#### MATERIAL PROVIDED ####

(** X5: the rule bookkeeping keeps the network in working order.  From a
    network in working order (consistent aggregates and counters, every
    instance in the bucket of its own pair, no empty bucket or level, every
    cell wired), every call of [add_ProductRule], [remove_ProductRule] or
    [reproduce_active_rule] that returns leaves the network in working
    order; the number of rule instances of the network goes up by one,
    down by one, and stays, respectively; no inventory and not the step
    counter changes. *)
Theorem bookkeeping_keeps_working_order (w w' : World) (self : CellRef) :
  world_wf w →
  (∀ obj, add_ProductRule self obj w = Ok (tt, w') →
     world_wf w' ∧ total_rule_count w' = total_rule_count w + 1 ∧
     master_count w' = master_count w ∧ inventories w' = inventories w) ∧
  (∀ r, remove_ProductRule self r w = Ok (tt, w') →
     world_wf w' ∧ total_rule_count w' = total_rule_count w - 1 ∧
     master_count w' = master_count w ∧ inventories w' = inventories w) ∧
  (reproduce_active_rule self w = Ok (tt, w') →
     world_wf w' ∧ total_rule_count w' = total_rule_count w ∧
     master_count w' = master_count w ∧ inventories w' = inventories w).
Proof.
  intros Hwf.
  assert (HI : net_inv (total_rule_count w) (master_count w) (inventories w) w)
    by done.
  split; [|split].
  - intros obj Hrun.
    by destruct (hoare_add_ProductRule _ _ _ self obj w tt w' HI Hrun) as [(? & ? & ?) ?].
  - intros r Hrun.
    by destruct (hoare_remove_ProductRule _ _ _ self r w tt w' HI Hrun) as [(? & ? & ?) ?].
  - intros Hrun.
    by destruct (hoare_reproduce_active_rule _ _ _ self w tt w' HI Hrun) as [(? & ? & ?) ?].
Qed.
Lemma lenient_export_collects_witness :
  exists evs,
    [ExportCall Samples.bare; ExportCall Samples.greeter] = [] ++ evs
    /\ ThermosConfigLoader.tasks
         (mkLoader _ [Some (mkTaskWrapper _ Samples.bare);
                      Some (mkTaskWrapper _ Samples.greeter)])
       = ThermosConfigLoader.tasks ThermosConfigLoader.__init__
         ++ map (fun ev => Some (mkTaskWrapper _
                                   (bound_template (event_arg ev)
                                      (kw_bindings Samples.lenient)))) evs.
Proof.
  apply (lenient_export_collects Samples.two_exports SchemaRef Samples.lenient
           (mkStore {[ "export" := VExport ]} ∅) (mkStore {[ "export" := VExport ]} ∅)
           ThermosConfigLoader.__init__
           (mkLoader _ [Some (mkTaskWrapper _ Samples.bare);
                        Some (mkTaskWrapper _ Samples.greeter)])
           [] [ExportCall Samples.bare; ExportCall Samples.greeter] (Ok tt)
           eq_refl eq_refl).
  reflexivity.
Defined.
Fixpoint span_drop (p : ascii -> bool) (s : string) : string :=
  match s with
  | "" => ""
  | String c s' => if p c then span_drop p s' else s
  end.

(** Both field rules hold. *)
Definition passes_validation (d : Data) : Prop :=
  validateField d f_username = "" /\ validateField d f_password = "".

(** The submission of [d] gets as far as the request, and the promise
    of that request settles as [s]. *)
Definition answered (env : Env) (d : Data) (s : Settled) : Prop :=
  passes_validation d /\
  exists token,
    csrf_meta env = Some token /\
    axios_post env "/api/login" (request_body d)
      (request_config (JStr token)) = s.

(** The message carried by the body of the response of a rejection:
    [error.response?.data?.message]. *)
Definition body_message (reason : JsVal) : JsVal :=
  opt_chain (opt_chain (get reason "response") "data") "message".

(** [error.response?.status] *)
Definition response_status (reason : JsVal) : JsVal :=
  opt_chain (get reason "response") "status".

Definition generic_message : string :=
  "Authentication failed. Please try again.".

(** Credentials that pass both rules, used in the concrete runs. *)
Definition bob : Data := mkData "bob" "abcdefg1" "" false.

End Props.

(* ===================================================================== *)
(** ** FormField.vue: the rest of the widget                              *)
(* ===================================================================== *)

Module FieldWidget.
Import Js Chars Regex.

(** The props of FormField.vue; [autocomplete] defaults to undefined. *)
Record FieldProps : Type := mkProps {
  modelValue : string;
  label : string;
  type : string;
  error : string;
  disabled : bool;
  autocomplete : option string
}.

Definition inputId (p : FieldProps) : string := FormField.inputId (label p).

(** [hasError() { return Boolean(this.error); }] *)
Definition hasError (p : FieldProps) : bool := truthy (JStr (error p)).

(** [updateValue(event) { this.$emit('update:modelValue', event.target.value); }] *)
Definition updateValue (target_value : string) : LoginForm.Effect :=
  LoginForm.Emit "update:modelValue" (JStr target_value).

(** What the template binds: the label's [for], the attributes of the
    input, and the error paragraph ([v-if="hasError"]) with its id and
    text. *)
Record FieldView : Type := mkView {
  label_for : string;
  label_text : string;
  input_id : string;
  input_type : string;
  input_value : string;
  input_disabled : bool;
  input_autocomplete : option string;
  aria_invalid : bool;
  aria_describedby : option string;
  error_paragraph : option (string * string)
}.

Definition render (p : FieldProps) : FieldView :=
  mkView
    (inputId p)
    (label p)
    (inputId p)
    (type p)
    (modelValue p)
    (disabled p)
    (autocomplete p)
    (hasError p)
    (if hasError p then Some (inputId p ++ "-error") else None)
    (if hasError p then Some (inputId p ++ "-error", error p) else None).

End FieldWidget.

Module Scan.
Import Chars.


End Scan.

(* ===================================================================== *)
(** ** LoginForm.vue (the validated variant): the template                *)
(* ===================================================================== *)

Module LoginFormView.
Import Js LoginForm FieldWidget.

(** The two FormField instances of the template. *)
Definition username_field (d : Data) : FieldProps :=
  mkProps (username d) "Username" "text" (validateField d f_username)
    (isLoading d) (Some "username").

Definition password_field (d : Data) : FieldProps :=
  mkProps (password d) "Password" "password" (validateField d f_password)
    (isLoading d) (Some "current-password").

(** [<div v-if="error" role="alert">{{ error }}</div>] *)
Definition alert (d : Data) : option string :=
  if truthy (JStr (LoginForm.error d)) then Some (LoginForm.error d) else None.

(** [:disabled="isLoading || !isValid"] *)
Definition button_disabled (d : Data) : bool :=
  isLoading d || negb (isValid d).

(** [v-model]: an [update:modelValue] of a field writes the bound data
    property. *)
Definition on_update (f : Field) (e : Effect) (d : Data) : Data :=
  match e with
  | Emit "update:modelValue" (JStr value) =>
      match f with
      | f_username => mkData value (password d) (LoginForm.error d) (isLoading d)
      | f_password => mkData (username d) value (LoginForm.error d) (isLoading d)
      end
  | _ => d
  end.

End LoginFormView.

(* ===================================================================== *)
(** ** Methods over any component data                                    *)
(* ===================================================================== *)

(** The other two variants of the login form keep different data; their
    methods run in the same way as those of the validated variant, on a
    world whose component data is a parameter. *)

Module Method.
Import Js.
Import LoginForm (Effect, Post, Commit, Emit, Completion, Normal, Throw,
                  Settled, Fulfilled, Rejected, Env, csrf_meta, axios_post).

Section WithData.

Context {D : Type}.

Definition World : Type := D * list Effect.

Definition M (A : Type) : Type := World -> Completion A * World.

Definition ret {A} (a : A) : M A := fun w => (Normal a, w).

Definition bind {A B} (m : M A) (k : A -> M B) : M B :=
  fun w =>
    match m w with
    | (Normal a, w') => k a w'
    | (Throw e, w') => (Throw e, w')
    end.

Definition throw {A} (e : JsVal) : M A := fun w => (Throw e, w).

Definition try_catch {A} (body : M A) (handler : JsVal -> M A) : M A :=
  fun w =>
    match body w with
    | (Normal a, w') => (Normal a, w')
    | (Throw e, w') => handler e w'
    end.

Definition try_finally {A} (body : M A) (cleanup : M unit) : M A :=
  fun w =>
    match body w with
    | (c, w') =>
        match cleanup w' with
        | (Normal _, w'') => (c, w'')
        | (Throw e, w'') => (Throw e, w'')
        end
    end.

Definition assign (f : D -> D) : M unit :=
  fun w => (Normal tt, (f (fst w), snd w)).

Definition read : M D := fun w => (Normal (fst w), w).

Definition perform (e : Effect) : M unit :=
  fun w => (Normal tt, (fst w, (snd w ++ [e])%list)).

Definition prop (v : JsVal) (k : string) : M JsVal :=
  if nullish v then throw TypeError else ret (get v k).

Definition csrf_content (env : Env) : M JsVal :=
  match csrf_meta env with
  | Some c => ret (JStr c)
  | None => throw TypeError
  end.

(** [await axios.post(url, body, config)]; a call with two arguments
    has an undefined [config]. *)
Definition await_post (env : Env) (url : string) (body config : JsVal)
    : M JsVal :=
  bind (perform (Post url body config))
    (fun _ =>
       match axios_post env url body config with
       | Fulfilled response => ret response
       | Rejected reason => throw reason
       end).

(** [if (response.data.success) { this.$store.commit("setUser",
    response.data.user); this.$emit("success", "Login successful!"); }],
    which the three variants share. *)
Definition on_response (response : JsVal) : M unit :=
  bind (prop response "data") (fun data =>
  bind (prop data "success") (fun success =>
  if truthy success then
    bind (prop data "user") (fun user =>
    bind (perform (Commit "setUser" user)) (fun _ =>
    perform (Emit "success" (JStr "Login successful!"))))
  else ret tt)).

End WithData.

Declare Scope method_scope.
Delimit Scope method_scope with method.
Notation "x <- m ;; k" := (bind m (fun x => k))
  (at level 100, m at next level, right associativity) : method_scope.
Notation "m ;; k" := (bind m (fun _ => k))
  (at level 100, right associativity) : method_scope.

(** [{ username: ..., password: ... }] *)
Definition credentials (username password : string) : JsVal :=
  JObj {[ "username" := JStr username; "password" := JStr password ]}.

Arguments credentials : simpl never.

End Method.

(* ===================================================================== *)
(** ** LoginForm.vue, the variant without field rules                     *)
(* ===================================================================== *)

(** The first component of LoginForm.vue: a token header and a loading
    flag, one check for empty fields, and a catch block that shows the
    message of the response body. *)

Module BasicForm.
Import Js Method.
Import LoginForm (Effect, Post, Commit, Emit, Completion, Normal, Throw,
                  Settled, Fulfilled, Rejected, Env, csrf_meta, axios_post,
                  request_config).

(** [error] starts as the empty string and may receive whatever the
    response body holds under [message]. *)
Record Data : Type := mkData {
  username : string;
  password : string;
  error : JsVal;
  isLoading : bool
}.

Definition initial : Data := mkData "" "" (JStr "") false.

Definition set_error (e : JsVal) (d : Data) : Data :=
  mkData (username d) (password d) e (isLoading d).

Definition set_isLoading (b : bool) (d : Data) : Data :=
  mkData (username d) (password d) (error d) b.

Definition validateForm : M bool :=
  (d <- read ;;
   if negb (truthy (JStr (username d))) || negb (truthy (JStr (password d)))
   then
     assign (set_error (JStr "Please fill in all fields")) ;;
     ret false
   else ret true)%method.

Definition handleSubmit (env : Env) : M unit :=
  (valid <- validateForm ;;
   if negb valid then ret tt
   else
     assign (set_isLoading true) ;;
     try_finally
       (try_catch
          (d <- read ;;
           let body := credentials (username d) (password d) in
           token <- csrf_content env ;;
           let config := request_config token in
           response <- await_post env "/api/login" body config ;;
           on_response response)
          (fun error =>
             response <- prop error "response" ;;
             let message := opt_chain (opt_chain response "data") "message" in
             assign (set_error
                       (or message
                           (JStr "Authentication failed. Please try again.")))))
       (assign (set_isLoading false)))%method.

Definition submit (env : Env) (d : Data) : Completion unit * (Data * list Effect) :=
  handleSubmit env (d, []).

Definition after (env : Env) (d : Data) : Data := fst (snd (submit env d)).

Definition effects (env : Env) (d : Data) : list Effect :=
  snd (snd (submit env d)).

End BasicForm.

(* ===================================================================== *)
(** ** The minimal login form                                             *)
(* ===================================================================== *)

(** The smallest variant: no validation, no token, no loading flag, one
    message for every failure. *)

Module MinimalForm.
Import Js Method.
Import LoginForm (Effect, Post, Commit, Emit, Completion, Normal, Throw,
                  Settled, Fulfilled, Rejected, Env, csrf_meta, axios_post).

Record Data : Type := mkData {
  username : string;
  password : string;
  error : string
}.

Definition set_error (e : string) (d : Data) : Data :=
  mkData (username d) (password d) e.

Definition handleSubmit (env : Env) : M unit :=
  (try_catch
     (d <- read ;;
      response <- await_post env "/api/login"
                    (credentials (username d) (password d)) JUndefined ;;
      on_response response)
     (fun error =>
        assign (set_error "Something went wrong. Please try again.")))%method.

Definition submit (env : Env) (d : Data) : Completion unit * (Data * list Effect) :=
  handleSubmit env (d, []).

Definition after (env : Env) (d : Data) : Data := fst (snd (submit env d)).

Definition effects (env : Env) (d : Data) : list Effect :=
  snd (snd (submit env d)).

End MinimalForm.

Import Js Chars Regex FormField LoginForm Props.
Import Scan.

(* ===================================================================== *)
(** ** Concrete runs                                                      *)
(* ===================================================================== *)

Example replace_with_empty_matches :
  replace_all "abc" (RStar (AClass [CRange "b" "b"]) RDone) "-" = "-a--c-".
Proof. reflexivity. Qed.

Example replace_outer_whitespace :
  inputId "  Postal   Code " = "field--postal-code-".
Proof. reflexivity. Qed.

Example pattern_accepts :
  matches "abcdefg1" password_pattern = true
  /\ matches "1234567z" password_pattern = true.
Proof. split; reflexivity. Qed.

####

## WHAT TO PRODUCE
Filter the preceding entries down to the lines with "truthy".

## TASK RESULT
Definition hasError (p : FieldProps) : bool := truthy (JStr (error p)).
  if truthy (JStr (LoginForm.error d)) then Some (LoginForm.error d) else None.
  if truthy success then
   if negb (truthy (JStr (username d))) || negb (truthy (JStr (password d)))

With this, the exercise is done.